In this NPR story, Mark Krikorian, the executive director of the Center for Immigration Studies, believes that Jose Antonio Vargas should go back to the Philippines. His thinking is that, although Jose was a child when he arrived in the US, he was an older child of 12 whose identity had already been formed as a Filipino. In Krikorian's mind, the movement to grant amnesty for immigrants who arrived here illegally as children would therefore not really apply to Jose. Krikorian also pointed out a difference between someone who is undocumented and someone who has used illegal documents (Jose falls in the latter category). What do you think? Where is Jose's "home"?
On another note, I read some interesting news about the changes that are being noted in numbers of immigrants, undocumented or documented, from Mexico. NY Times writer Damien Cave reports that the number of people coming to the US from Mexico has significantly decreased in the last few years. He cites many different causes for the change -- which are interconnected in complex ways. First, the birth rate and average number of children per family has significantly dropped. What might that mean? Parents in families with fewer children are better able to financially support their children, teens, and young adults through hard times. In addition, there are more educational and occupational opportunities in Mexico, and living conditions have improved - AND, related in part to the economic situation in the US, the difference between wages that could be earned in the US and those that could be earned in Mexico has shrunk. Remember David Bacon's story about "the right to stay home"? Sounds like more families are able to do that. Two other factors at play - democracy has strengthened in Mexico in the last decade and the processes required to legally visit or move to the US have been simplified. Check out Cave's online article for details, and also for some cool interactive features.

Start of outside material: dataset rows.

(** C37: In a transcript with unique row ids whose resets are not written to
    the side, the active path cannot leave the history after the last reset:
    the leaf is known, and whatever leaf controls, stale parents and parentless
    rows came after the reset, the path selected from the leaf runs through
    the reset (or the ancestry above it is cyclic and nothing is selected),
    and every row after the reset on the path was written after it. *)
Theorem reset_fences_history rows s r :
  NoDup (omap row_id rows) → Forall (λ row, side_reset row = false) rows →
  s = scanSessionTranscriptTree rows → s.(latestResetId) = Some r →
  ∃ nr, s.(byId) !! r = Some nr ∧ isReset nr.(entry) = true ∧ is_Some s.(s_leafId) ∧
    let path := selectSessionTranscriptTreePathNodes s.(byId) s.(s_leafId) in
    path = [] ∧ (¬ ∃ k p, walk s.(byId) k s.(s_leafId) p) ∨
    ∃ before after, path = before ++ nr :: after ∧ Forall (λ m, nr.(index) < m.(index))%nat after.
Proof.
  intros Hnd Hside Hs Hr.
  destruct (scan_all_ok rows [] newScan) as [seen Hok]; [|done|done|set_solver|].
  { constructor; cbn; [|done]. intros x n Hx. by rewrite lookup_empty in Hx. }
  fold (scanSessionTranscriptTree rows) in Hok. rewrite <-Hs in Hok.
  pose proof (scan_fence _ _ Hok r Hr) as Hf.
  destruct (fence_reset _ _ Hf) as (_ & _ & nr & Hnr & Hre).
  destruct (fence_leaf _ _ Hf) as (l & Hl & Hld).
  assert (Hn : is_Some (s.(byId) !! l)).
  { destruct (decide (l = r)) as [->|Hne]; [eauto|].
    destruct (fence_parents _ _ Hf l Hld Hne) as (n & ? & ? & -> & _). eauto. }
  destruct Hn as [n Hn]. exists nr. rewrite Hl. split_and!; [done|done|eauto|].
  destruct (pathLoop (pathFuel s.(byId)) s.(byId) ∅ (Some l) []) as [[q|]|] eqn:Eloop.
  - right. destruct (pathLoop_sound _ _ _ _ _ _ Eloop) as (k & p & Hw).
    destruct (fenced_walk s r l k p n Hf Hld Hn Hw) as (nr' & before & after & Hnr' & _ & Hp & Hall & _).
    rewrite Hnr in Hnr'. injection Hnr' as <-. exists before, after. split; [|done].
    rewrite <-Hp. apply (path_of_walk s.(byId) (Some l) k p Hw).
  - left. unfold selectSessionTranscriptTreePathNodes. rewrite Eloop. split; [done|].
    intros (k & p & Hw).
    assert (Hfuel : pathLoop (pathFuel s.(byId)) s.(byId) ∅ (Some l) [] ≠ None) by (by rewrite Eloop).
    pose proof (pathLoop_walk s.(byId) k (Some l) p _ ∅ [] Hw (empty_subseteq _)
      (λ x _, not_elem_of_empty x) Hfuel) as E. congruence.
  - exfalso. by apply (path_fuel_enough s.(byId) (Some l)).
Qed.

(** A leaf control tries to select a row from before the reset. *)
Example reset_fences_history_witness :
  let row t i p tgt := Some {| r_type := Str t; r_id := Str i; r_parentId := p; r_targetId := tgt;
    r_appendParentId := Absent; r_appendMode := Absent; r_firstKeptEntryId := Absent; body := 0 |} in
  let rows := [row "message" "a" Null Absent; row "message" "b" (Str "a") Absent;
               row "reset" "r" (Str "b") Absent; row "leaf" "l" (Str "r") (Str "a");
               row "message" "c" (Str "l") Absent] in
  let s := scanSessionTranscriptTree rows in
  id <$> selectSessionTranscriptTreePathNodes s.(byId) s.(s_leafId) = ["a"; "b"; "r"; "c"] ∧
  is_Some s.(s_leafId).
Proof.
  intros row rows s.
  destruct (reset_fences_history rows s "r") as (nr & _ & _ & Hl & _).
  - apply (bool_decide_unpack _). by vm_compute.
  - repeat constructor.
  - done.
  - by vm_compute.
  - split; [by vm_compute|exact Hl].
Defined.
Lemma deactivate_fold k l s :
  NoDup l → (∀ i, i ∈ l → mutationCount s i = 1) →
  (∀ i, mutationCount (foldl (deactivateOne k) s l) i = if decide (i ∈ l) then 0 else mutationCount s i) ∧
  (∀ i, JsMap.get i (foldl (deactivateOne k) s l).(idleWaiters) =
     if decide (i ∈ l) then None else JsMap.get i s.(idleWaiters)).
Proof.
  revert s. induction l as [|j l IH]; intros s Hnd Hl; cbn [foldl].
  { split; intros i; by rewrite decide_False by set_solver. }
  apply NoDup_cons in Hnd as [Hj Hnd].
  destruct (deactivateOne_spec k s j (Hl j ltac:(set_solver))) as [D1 D2].
  destruct (IH (deactivateOne k s j) Hnd) as [F1 F2].
  { intros i Hi. rewrite D1. rewrite decide_False by (intros ->; done). apply Hl. set_solver. }
  split; intros i; rewrite ?F1, ?F2, ?D1, ?D2; repeat case_decide; set_solver.
Qed.

(** What waiting adds. *)
Lemma addWaiter_get t s i j :
  JsMap.get j (addWaiter t s i).(idleWaiters) =
    if decide (j = i) then Some (JsSet.add t (default [] (JsMap.get i s.(idleWaiters))))
    else JsMap.get j s.(idleWaiters).
Proof. unfold addWaiter. cbn. apply JsMap.get_set. Qed.

Lemma waitForIdle_spec t l s :
  (waitForIdle t l s).(activeMutations) = s.(activeMutations) ∧
  ∀ j w, (∃ ws, JsMap.get j (waitForIdle t l s).(idleWaiters) = Some ws ∧ w ∈ ws) ↔
    (∃ ws, JsMap.get j s.(idleWaiters) = Some ws ∧ w ∈ ws) ∨
    (w = t ∧ j ∈ l ∧ 0 < mutationCount s j).
Proof.
  unfold waitForIdle. set (f := filter (λ i, 0 < mutationCount s i) l).
  assert (Hf : ∀ j, j ∈ f ↔ j ∈ l ∧ 0 < mutationCount s j).
  { intros j. unfold f. rewrite list_elem_of_filter. naive_solver. }
  clearbody f.
  assert (Hgen : ∀ s0, (foldl (addWaiter t) s0 f).(activeMutations) = s0.(activeMutations) ∧
    ∀ j w, (∃ ws, JsMap.get j (foldl (addWaiter t) s0 f).(idleWaiters) = Some ws ∧ w ∈ ws) ↔
      (∃ ws, JsMap.get j s0.(idleWaiters) = Some ws ∧ w ∈ ws) ∨ (w = t ∧ j ∈ f)).
  { clear Hf. induction f as [|i f IH]; intros s0; cbn [foldl]; [split; [done|set_solver]|].
    destruct (IH (addWaiter t s0 i)) as [H1 H2]. split; [by rewrite H1|]. intros j w. rewrite H2.
    setoid_rewrite addWaiter_get. destruct (decide (j = i)) as [->|Hne].
    - split.
      + intros [(ws & [= <-] & Hw)|[-> Hj]]; [|set_solver]. apply JsSet.elem_of_add in Hw as [->|Hw]; [set_solver|].
        destruct (JsMap.get i _) as [ws|]; [eauto|by apply not_elem_of_nil in Hw].
      + intros [(ws & Hg & Hw)|[-> Hj]]; left; eexists; (split; [done|]); apply JsSet.elem_of_add.
        * right. by rewrite Hg.
        * by left.
    - set_solver. }
  destruct (Hgen s) as [H1 H2]. split; [done|]. intros j w. rewrite H2, Hf. done.
Qed.

Lemma hasActive_false l r :
  hasActiveSessionLifecycleMutation l r = false → ∀ i, i ∈ l → mutationCount r i ≤ 0.
Proof.
  intros H i Hi. apply Z.nlt_ge. intros Hlt. apply not_true_iff_false in H. apply H.
  apply existsb_exists. exists i. split; [by apply list_elem_of_In|by apply Z.ltb_lt].
Qed.

Lemma hasActive_true l r :
  hasActiveSessionLifecycleMutation l r = true → ∃ i, i ∈ l ∧ 0 < mutationCount r i.
Proof.
  intros (i & Hi & H%Z.ltb_lt)%existsb_exists. exists i. by rewrite list_elem_of_In.
Qed.


(** ** Locks *)

Section Locks.
Context (holds : Thread → list string).

Definition exclusive (ts : list Thread) : Prop :=
  ∀ t u th thu i, ts !! t = Some th → ts !! u = Some thu → i ∈ holds th → i ∈ holds thu → t = u.

Lemma elem_of_holders i ts :
  i ∈ ts ≫= holds ↔ ∃ u thu, ts !! u = Some thu ∧ i ∈ holds thu.
Proof.
  rewrite list_elem_of_bind. split.
  - intros (th & Hi & (u & Hu)%list_elem_of_lookup). eauto.
  - intros (u & th & Hu & Hi). exists th. split; [done|]. by eapply list_elem_of_lookup_2.
Qed.

Lemma exclusive_insert t th th' ts :
  exclusive ts → ts !! t = Some th →
  (∀ i, i ∈ holds th' → i ∈ holds th ∨ i ∉ ts ≫= holds) → exclusive (<[t := th']> ts).
Proof.
  intros He Ht Hh u v thu thv i Hu Hv Hi Hj.
  assert (Hnew : ∀ v thv, t ≠ v → ts !! v = Some thv → i ∈ holds thv → i ∈ holds th' → False).
  { clear -He Ht Hh. intros v thv Hne Hv Hi [H|H]%Hh; [by apply Hne; eapply He|].
    apply H, elem_of_holders. eauto. }
  apply list_lookup_insert_Some in Hu as [(<- & <- & _)|[Hu Hu']];
    apply list_lookup_insert_Some in Hv as [(<- & <- & _)|[Hv Hv']]; [done| | |by eapply He];
    exfalso; by eapply Hnew.
Qed.

Lemma exclusive_snoc th ts : exclusive ts → holds th = [] → exclusive (ts ++ [th]).
Proof.
  intros He Hth u v thu thv i Hu Hv Hi Hj.
  assert (Hold : ∀ v thv, (ts ++ [th]) !! v = Some thv → i ∈ holds thv → ts !! v = Some thv).
  { intros w x [Hw|[_ Hx]]%lookup_app_Some Hin; [done|].
    apply list_lookup_singleton_Some in Hx as [_ <-]. rewrite Hth in Hin. by apply not_elem_of_nil in Hin. }
  eauto.
Qed.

It is a complex world we live in, eh?
Just started teaching a new class - Psychology and the Environment. We are about 20 students strong - about 2/3 master's counseling psych students and about 1/3 landscape architecture students. I know very little about landscape architecture as a profession but how neat is this? The American Society of Landscape Architects has the following statement in the preamble to its ethical code:
The policies established by the Board of Trustees relative to environmental stewardship, quality of life, and professional affairs are summarized in the ASLA Code of Environmental Ethics. Members should make every effort to enhance, respect, and restore the life-sustaining integrity of the landscape and seek environmentally positive, financially sound, and sustainable solutions to land use, development, and management opportunities.